5) Sarankan konseling vokasional untuk menggali kesempatan alternatif pekerjaan (jika memungkinkan).
R/ Modifikasi pekerjaan mungkin harus dibuat dan sumber-sumber yang sesuai digunakan untuk mencapai tujuan ini.

6. Kurang pengetahuan b/d kurangnya informasi mengenai penyakit yang dideritanya.
Tujuan: Melakukan perubahan pola hidup dan berpartisipasi dalam program pengobatan.

Intervensi:
1) Bantu klien mengerti tentang tujuan jangka panjang dan tujuan jangka pendek. Ajarkan klien tentang penyakit dan perawatannya.
R/ Klien harus mengetahui bahwa ada rencana dan metode dimana ia memainkan peranan yang besar, pasien harus mengetahui apa yang diperkirakan. Mengajarkan klien tentang kondisinya adalah salah satu aspek yang paling penting dari perawatannya; tindakan ini akan menyiapkan klien untuk hidup dalam dan mengatasi kondisi serta memperbaiki kualitas hidup.
2) Diskusikan keperluan untuk berhenti merokok, berikan informasi tentang sumber-sumber kelompok.
R/ Asap tembakau menyebabkan kerusakan pasti pada paru dan menghilangkan mekanisme proteksi paru-paru. Aliran udara terhambat dan kapasitas paru menurun.

IV. EVALUASI

1. Menunjukkan perbaikan ventilasi dan oksigenasi jaringan adekuat dengan GDA dalam rentang normal dan bebas gejala distres pernapasan.
2. Mempertahankan jalan napas paten dengan bunyi napas bersih/ jelas.
3. Menunjukkan perilaku/perubahan pola hidup untuk meningkatkan dan/atau mempertahankan berat yang tepat.
4. Kemandirian dalam aktivitas perawatan diri.
5. Mendapatkan mekanisme koping yang efektif dan ikut serta dalam program rehabilisasi paru.
6. Melakukan perubahan pola hidup dan berpartisipasi dalam program pengobatan.




DAFTAR PUSTAKA

Brunner dan Suddarth. 2001. Keperawatan Medikal Bedah Ed. 8 Vol 1. Penerbit Buku Kedokteran EGC. Jakarta.

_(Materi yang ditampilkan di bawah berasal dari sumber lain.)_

(* ===== verification/_CoqProject ===== *)
-Q . S2P
Prelude.v
RingBuffer.v
SplInl.v
SplMath.v
SplVector.v
SplFilter.v
SplResample.v
Codecs.v
Cng.v
Vad.v
VadFacts.v
OrderedMap.v
Wire.v
Floats.v
RtpHeaders.v
BitBuffer.v
VideoHeaders.v
Vp8Aggregator.v
RtpVp8.v
RtpVp8Facts.v
RtpVp9.v
RtpVp9Facts.v
H264Sps.v
RtpH264.v
RtpH264Facts.v
RtpGeneric.v
Depacketize.v
JanusRtcp.v
JanusWalk.v
JanusCompound.v
JanusRewrite.v
JanusBuild.v
JanusStats.v
Nack.v
NackFacts.v
Remb.v
NtpTime.v
Speaker.v
FrameQueue.v
Layout.v
SeqRing.v
PacketQueue.v
PacketBuffer.v
PacketBufferFacts.v
NetworkStatus.v
NetworkStatusFacts.v
RtcpReports.v
RtpExtensions.v
RtpExtensionsFacts.v
RtpExtensionsParse.v
RtpExtensionsUpdate.v
RateStatistics.v
InterArrival.v
Overuse.v
AimdRateControl.v
RemoteBitrate.v
RtcpCommon.v
RtcpWriter.v
TransportFeedback.v
TransportFeedbackFacts.v
TransportFeedbackRoundtrip.v
RtcpParser.v
RtcpParserFacts.v
RtcpPackets.v
RtcpPacketsFacts.v
RtcpFeedbackFacts.v
RtcpOtherFacts.v
RtcpPacketParse.v
RtcpCompound.v
RtcpProcessor.v
Text.v
Sdp.v
SdpFacts.v
SdpRoundtrip.v
Transport.v
TransportReceive.v
TransportNegotiate.v
(** Dropping bytes from the front. *)
Lemma ring_view_split N R len K R' d :
  0 <= K <= len -> len <= N -> 0 <= R <= N -> 0 <= R' <= N ->
  (R' = R + K \/ R' = R + K - N) ->
  ring_view N R len d = ring_view N R K d ++ ring_view N R' (len - K) d.
Proof.
  intros HK Hl HR HR' Hpos. apply rd_ext.
  - rewrite zlen_app, !zlen_ring_view; lia.
  - intros j Hj. rewrite zlen_ring_view in Hj by lia.
    rewrite rd_ring_view by lia.
    destruct (Z.ltb_spec j K).
    + rewrite rd_app_l by (rewrite zlen_ring_view; lia). now rewrite rd_ring_view by lia.
    + rewrite rd_app_r by (rewrite zlen_ring_view; lia). rewrite zlen_ring_view by lia.
      rewrite rd_ring_view by lia. ifs_lia.
Qed.

(** A view that does not wrap is a slice; one that does is two. *)
Lemma ring_view_slice N R K d :
  0 <= R -> 0 <= K -> R + K <= N -> N <= zlen d ->
  ring_view N R K d = slice d R K.
Proof.
  intros. apply rd_ext; [rewrite zlen_ring_view, zlen_slice; lia|].
  intros j Hj. rewrite zlen_ring_view in Hj by lia.
  rewrite rd_ring_view, rd_slice by lia. ifs_lia.
Qed.

(** Rewrites the conversions of a well-formed buffer away. *)
Ltac norm_u64 :=
  repeat match goal with
    | |- context [u64 ?x] =>
        lazymatch x with
        | context [u64 _] => fail
        | _ => rewrite (u64_id x) by (int_unfold; nia)
        end
    end.

(** The positions in bytes. *)
Lemma wf_scaled b :
  wf b ->
  let R := read_pos b * element_size b in
  let W := write_pos b * element_size b in
  let len := readable b * element_size b in
  0 <= R <= capacity_bytes b /\ 0 <= W <= capacity_bytes b /\
  0 <= len <= capacity_bytes b /\
  match rw_wrap b with
  | SAME_WRAP => W = R + len
  | DIFF_WRAP => W = R + len - capacity_bytes b
  end.
Proof.
  intros H. pose proof (readable_range b H). open_wf H.
  unfold capacity_bytes, readable in *. destruct (rw_wrap b); cbn; repeat split; nia.
Qed.

Lemma WriteBuffer_nowrap b src n :
  wf b -> 0 <= n < 18446744073709551616 ->
  let k := Z.min n (element_count b - readable b) in
  k <= element_count b - write_pos b ->
  WebRtc_WriteBuffer (Some b) (Some src) n =
    (k, Some (mk (read_pos b) (write_pos b + k) (element_count b) (element_size b)
               (rw_wrap b)
               (blit (data b) (write_pos b * element_size b)
                  (slice src 0 (k * element_size b))))).
Proof.
  intros H Hn k Hm. pose proof (readable_range b H) as Hrr.
  unfold WebRtc_WriteBuffer. rewrite available_write_eq by auto.
  replace (if _ <? n then _ else n) with k by (unfold k; case_if; lia).
  assert (0 <= k <= element_count b) by lia. clearbody k.
  open_wf H. unfold capacity_bytes in *. norm_u64.
  replace (_ <? k) with false by lia. rewrite Z.sub_diag, Z.mul_0_l. norm_u64. reflexivity.
Qed.

Lemma WriteBuffer_wrap b src n :
  wf b -> 0 <= n < 18446744073709551616 ->
  let k := Z.min n (element_count b - readable b) in
  let m := element_count b - write_pos b in
  m < k ->
  WebRtc_WriteBuffer (Some b) (Some src) n =
    (k, Some (mk (read_pos b) (k - m) (element_count b) (element_size b) DIFF_WRAP
               (blit (blit (data b) (write_pos b * element_size b)
                        (slice src 0 (m * element_size b)))
                  0 (slice src (m * element_size b) ((k - m) * element_size b))))).
Proof.
  intros H Hn k m Hm. pose proof (readable_range b H) as Hrr.
  unfold WebRtc_WriteBuffer. rewrite available_write_eq by auto.
  replace (if _ <? n then _ else n) with k by (unfold k; case_if; lia).
  assert (0 <= k <= element_count b) by lia. clearbody k.
  open_wf H. unfold capacity_bytes in *.
  assert (0 <= m <= element_count b) by lia.
  replace (u64 (element_count b - write_pos b)) with m by (symmetry; apply u64_id; int_unfold; lia).
  replace (m <? k) with true by lia. rewrite Z.mul_0_l, Z.add_0_l. norm_u64.
  replace (k - (k - m)) with m by lia. reflexivity.
Qed.

(** In a state where the write wraps, the reader is behind the writer. *)
Lemma wrap_is_same b k :
  wf b -> k <= element_count b - readable b -> element_count b - write_pos b < k ->
  rw_wrap b = SAME_WRAP.
Proof.
  intros H; open_wf H. unfold readable. destruct (rw_wrap b); [auto|lia].
Qed.

(** Elements to bytes. *)
Lemma scaled_le k n E : k <= n -> 0 < E -> k * E <= n * E.
Proof. nia. Qed.

Lemma zlen_slice0 {A} (a : list A) n : 0 <= n <= zlen a -> zlen (slice a 0 n) = n.
Proof. intros; apply zlen_slice; lia. Qed.

Lemma write_nowrap_spec b src k :
  wf b -> 0 <= k <= element_count b - readable b ->
  k * element_size b <= zlen src -> k <= element_count b - write_pos b ->
  let b' := mk (read_pos b) (write_pos b + k) (element_count b) (element_size b)
               (rw_wrap b)
               (blit (data b) (write_pos b * element_size b)
                  (slice src 0 (k * element_size b))) in
  wf b' /\ contents b' = contents b ++ slice src 0 (k * element_size b).
Proof.
  intros H Hk Hsrc Hm b'.
  pose proof (wf_scaled b H) as (HR & HW & HL & HX).
  pose proof (zlen_slice0 src (k * element_size b) ltac:(open_wf H; nia)) as Hsl.
  assert (Hread : readable b' = readable b + k)
    by (unfold readable, b'; cbn; destruct (rw_wrap b); lia).
  split.
  - open_wf H. unfold readable, capacity_bytes in *.
    split; unfold capacity_bytes; cbn; autorewrite with zlen; try lia.
    destruct (rw_wrap b); lia.
  - unfold contents. rewrite Hread. cbn [read_pos element_size data b'].
    change (capacity_bytes b') with (capacity_bytes b).
    rewrite Z.mul_add_distr_r, <- Hsl at 1. open_wf H.
    apply ring_view_append; rewrite ?Hsl; unfold capacity_bytes in *; try lia.
    + pose proof (scaled_le _ _ (element_size b) (proj2 Hk) Hs). lia.
    + pose proof (scaled_le _ _ (element_size b) Hm Hs). lia.
    + destruct (rw_wrap b); lia.
Qed.

Lemma write_wrap_spec b src k :
  wf b -> let m := element_count b - write_pos b in
  m < k <= element_count b - readable b ->
  k * element_size b <= zlen src ->
  let b' := mk (read_pos b) (k - m) (element_count b) (element_size b) DIFF_WRAP
               (blit (blit (data b) (write_pos b * element_size b)
                        (slice src 0 (m * element_size b)))
                  0 (slice src (m * element_size b) ((k - m) * element_size b))) in
  wf b' /\ contents b' = contents b ++ slice src 0 (k * element_size b).
Proof.
  intros H m Hk Hsrc b'.
  pose proof (wrap_is_same b k H ltac:(lia) ltac:(lia)) as Hsame.
  pose proof (wf_scaled b H) as (HR & HW & HL & HX).
  assert (Hread : readable b' = readable b + k)
    by (unfold readable, b'; rewrite Hsame; cbn; lia).
  assert (Hm0 : 0 <= m) by (open_wf H; lia).
  assert (Hs1 : zlen (slice src 0 (m * element_size b)) = m * element_size b)
    by (open_wf H; apply zlen_slice0; nia).
  assert (Hs2 : zlen (slice src (m * element_size b) ((k - m) * element_size b))
                = (k - m) * element_size b) by (open_wf H; apply zlen_slice; nia).
  rewrite Hsame in HX.
  assert (HmE : m * element_size b = capacity_bytes b - write_pos b * element_size b)
    by (unfold capacity_bytes; nia).
  assert (Hfit : k * element_size b <= capacity_bytes b - readable b * element_size b)
    by (unfold capacity_bytes; open_wf H; nia).
  rewrite Z.mul_sub_distr_r in Hs2.
  split.
  - unfold readable in *; rewrite Hsame in *. open_wf H. unfold capacity_bytes in *.
    split; unfold capacity_bytes; cbn; autorewrite with zlen; lia.
  - unfold contents. rewrite Hread. cbn [read_pos element_size data b'].
    change (capacity_bytes b') with (capacity_bytes b).
    rewrite Z.mul_sub_distr_r in *.
    replace (slice src 0 (k * element_size b)) with
      (slice src 0 (m * element_size b) ++
       slice src (m * element_size b) (k * element_size b - m * element_size b)).
    + rewrite app_assoc, <- ring_view_append with (W := write_pos b * element_size b);
        open_wf H; try (rewrite ?Hs1; lia).
      rewrite <- ring_view_append with (W := 0); autorewrite with zlen; try (rewrite ?Hs1, ?Hs2; lia).
      f_equal. rewrite Hs1, Hs2. lia.
    + rewrite <- slice_add by (open_wf H; nia). f_equal. lia.
Qed.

Corwin, Elizabeth J. 2000. Buku Saku Patofisiologi. EGC. Jakarta.

Doenges, Marilynn E. 2000. Rencana Asuhan Keperawatan: Pedoman Untuk Perencanaan dan Pendokumentasian Perawatan Pasien Ed.3. EGC. Jakarta.

J.C.E. Underwood. 1999. Patologi Umum dan Sistematik Ed.2 Vol 2. EGC. Jakarta.